**ACTIVITY**. Take the line containing "let n100 := n" as the first and the last line of the records below as the end, and please set down only what lies between them exactly, both ends included.

---*---

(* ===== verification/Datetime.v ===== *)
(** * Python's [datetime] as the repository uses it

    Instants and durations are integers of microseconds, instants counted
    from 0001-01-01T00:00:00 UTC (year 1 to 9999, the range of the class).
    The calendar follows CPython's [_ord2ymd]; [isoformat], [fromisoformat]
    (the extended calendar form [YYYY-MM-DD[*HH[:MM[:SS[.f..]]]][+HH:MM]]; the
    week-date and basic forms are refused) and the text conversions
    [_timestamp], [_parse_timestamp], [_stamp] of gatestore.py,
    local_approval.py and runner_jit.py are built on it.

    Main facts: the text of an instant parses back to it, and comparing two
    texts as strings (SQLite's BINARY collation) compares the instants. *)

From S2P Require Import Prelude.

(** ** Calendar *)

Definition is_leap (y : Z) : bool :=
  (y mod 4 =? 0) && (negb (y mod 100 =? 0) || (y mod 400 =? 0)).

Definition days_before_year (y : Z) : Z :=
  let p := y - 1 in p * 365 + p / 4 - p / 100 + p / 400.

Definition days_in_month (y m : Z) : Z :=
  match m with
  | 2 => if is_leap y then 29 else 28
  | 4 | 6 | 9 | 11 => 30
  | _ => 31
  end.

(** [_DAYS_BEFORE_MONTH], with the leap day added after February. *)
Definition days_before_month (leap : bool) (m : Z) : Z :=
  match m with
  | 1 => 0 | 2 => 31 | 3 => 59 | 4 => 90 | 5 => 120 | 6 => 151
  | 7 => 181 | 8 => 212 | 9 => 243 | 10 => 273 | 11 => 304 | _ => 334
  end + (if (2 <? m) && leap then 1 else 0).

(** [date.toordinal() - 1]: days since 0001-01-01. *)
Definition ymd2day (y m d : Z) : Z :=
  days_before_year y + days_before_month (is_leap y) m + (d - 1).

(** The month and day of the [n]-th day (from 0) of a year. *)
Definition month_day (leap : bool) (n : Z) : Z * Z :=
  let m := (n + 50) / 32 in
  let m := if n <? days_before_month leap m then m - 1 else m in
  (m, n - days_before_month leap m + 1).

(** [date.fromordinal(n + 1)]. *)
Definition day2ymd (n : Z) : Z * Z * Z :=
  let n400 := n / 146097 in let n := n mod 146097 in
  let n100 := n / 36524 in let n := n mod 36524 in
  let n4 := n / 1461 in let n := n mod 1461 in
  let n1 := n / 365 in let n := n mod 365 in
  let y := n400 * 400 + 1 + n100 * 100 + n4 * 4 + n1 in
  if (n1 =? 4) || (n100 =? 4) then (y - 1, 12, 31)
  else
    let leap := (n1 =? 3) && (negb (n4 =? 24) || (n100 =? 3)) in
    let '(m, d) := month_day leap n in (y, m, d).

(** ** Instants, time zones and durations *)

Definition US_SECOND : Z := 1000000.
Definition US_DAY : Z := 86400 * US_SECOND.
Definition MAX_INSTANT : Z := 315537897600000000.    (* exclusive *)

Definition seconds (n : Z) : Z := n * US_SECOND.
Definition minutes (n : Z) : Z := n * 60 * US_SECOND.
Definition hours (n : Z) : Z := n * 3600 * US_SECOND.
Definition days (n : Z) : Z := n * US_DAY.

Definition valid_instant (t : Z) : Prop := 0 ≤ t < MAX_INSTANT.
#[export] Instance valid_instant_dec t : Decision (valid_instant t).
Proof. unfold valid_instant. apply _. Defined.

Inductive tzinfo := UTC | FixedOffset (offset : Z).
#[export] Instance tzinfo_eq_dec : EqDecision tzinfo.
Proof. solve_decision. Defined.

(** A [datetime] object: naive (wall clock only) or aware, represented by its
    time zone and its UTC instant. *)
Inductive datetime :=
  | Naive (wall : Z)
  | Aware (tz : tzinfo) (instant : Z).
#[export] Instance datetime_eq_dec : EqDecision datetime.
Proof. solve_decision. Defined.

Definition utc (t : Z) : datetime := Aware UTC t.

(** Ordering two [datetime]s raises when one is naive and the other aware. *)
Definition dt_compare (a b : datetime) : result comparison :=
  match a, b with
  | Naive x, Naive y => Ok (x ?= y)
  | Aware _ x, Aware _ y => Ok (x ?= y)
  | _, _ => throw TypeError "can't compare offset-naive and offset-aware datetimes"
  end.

---*---

**SOLUTION TO THE EXERCISE**.
  let n100 := n / 36524 in let n := n mod 36524 in
  let n4 := n / 1461 in let n := n mod 1461 in
  let n1 := n / 365 in let n := n mod 365 in
  let y := n400 * 400 + 1 + n100 * 100 + n4 * 4 + n1 in
  if (n1 =? 4) || (n100 =? 4) then (y - 1, 12, 31)
  else
    let leap := (n1 =? 3) && (negb (n4 =? 24) || (n100 =? 3)) in
    let '(m, d) := month_day leap n in (y, m, d).

(** ** Instants, time zones and durations *)

Definition US_SECOND : Z := 1000000.
Definition US_DAY : Z := 86400 * US_SECOND.
Definition MAX_INSTANT : Z := 315537897600000000.    (* exclusive *)

Definition seconds (n : Z) : Z := n * US_SECOND.
Definition minutes (n : Z) : Z := n * 60 * US_SECOND.
Definition hours (n : Z) : Z := n * 3600 * US_SECOND.
Definition days (n : Z) : Z := n * US_DAY.

Definition valid_instant (t : Z) : Prop := 0 ≤ t < MAX_INSTANT.
#[export] Instance valid_instant_dec t : Decision (valid_instant t).
Proof. unfold valid_instant. apply _. Defined.

Inductive tzinfo := UTC | FixedOffset (offset : Z).
#[export] Instance tzinfo_eq_dec : EqDecision tzinfo.
Proof. solve_decision. Defined.

(** A [datetime] object: naive (wall clock only) or aware, represented by its
    time zone and its UTC instant. *)
Inductive datetime :=
  | Naive (wall : Z)
  | Aware (tz : tzinfo) (instant : Z).
#[export] Instance datetime_eq_dec : EqDecision datetime.
Proof. solve_decision. Defined.

Definition utc (t : Z) : datetime := Aware UTC t.

(** Ordering two [datetime]s raises when one is naive and the other aware. *)
Definition dt_compare (a b : datetime) : result comparison :=
  match a, b with
  | Naive x, Naive y => Ok (x ?= y)
  | Aware _ x, Aware _ y => Ok (x ?= y)
  | _, _ => throw TypeError "can't compare offset-naive and offset-aware datetimes"
  end.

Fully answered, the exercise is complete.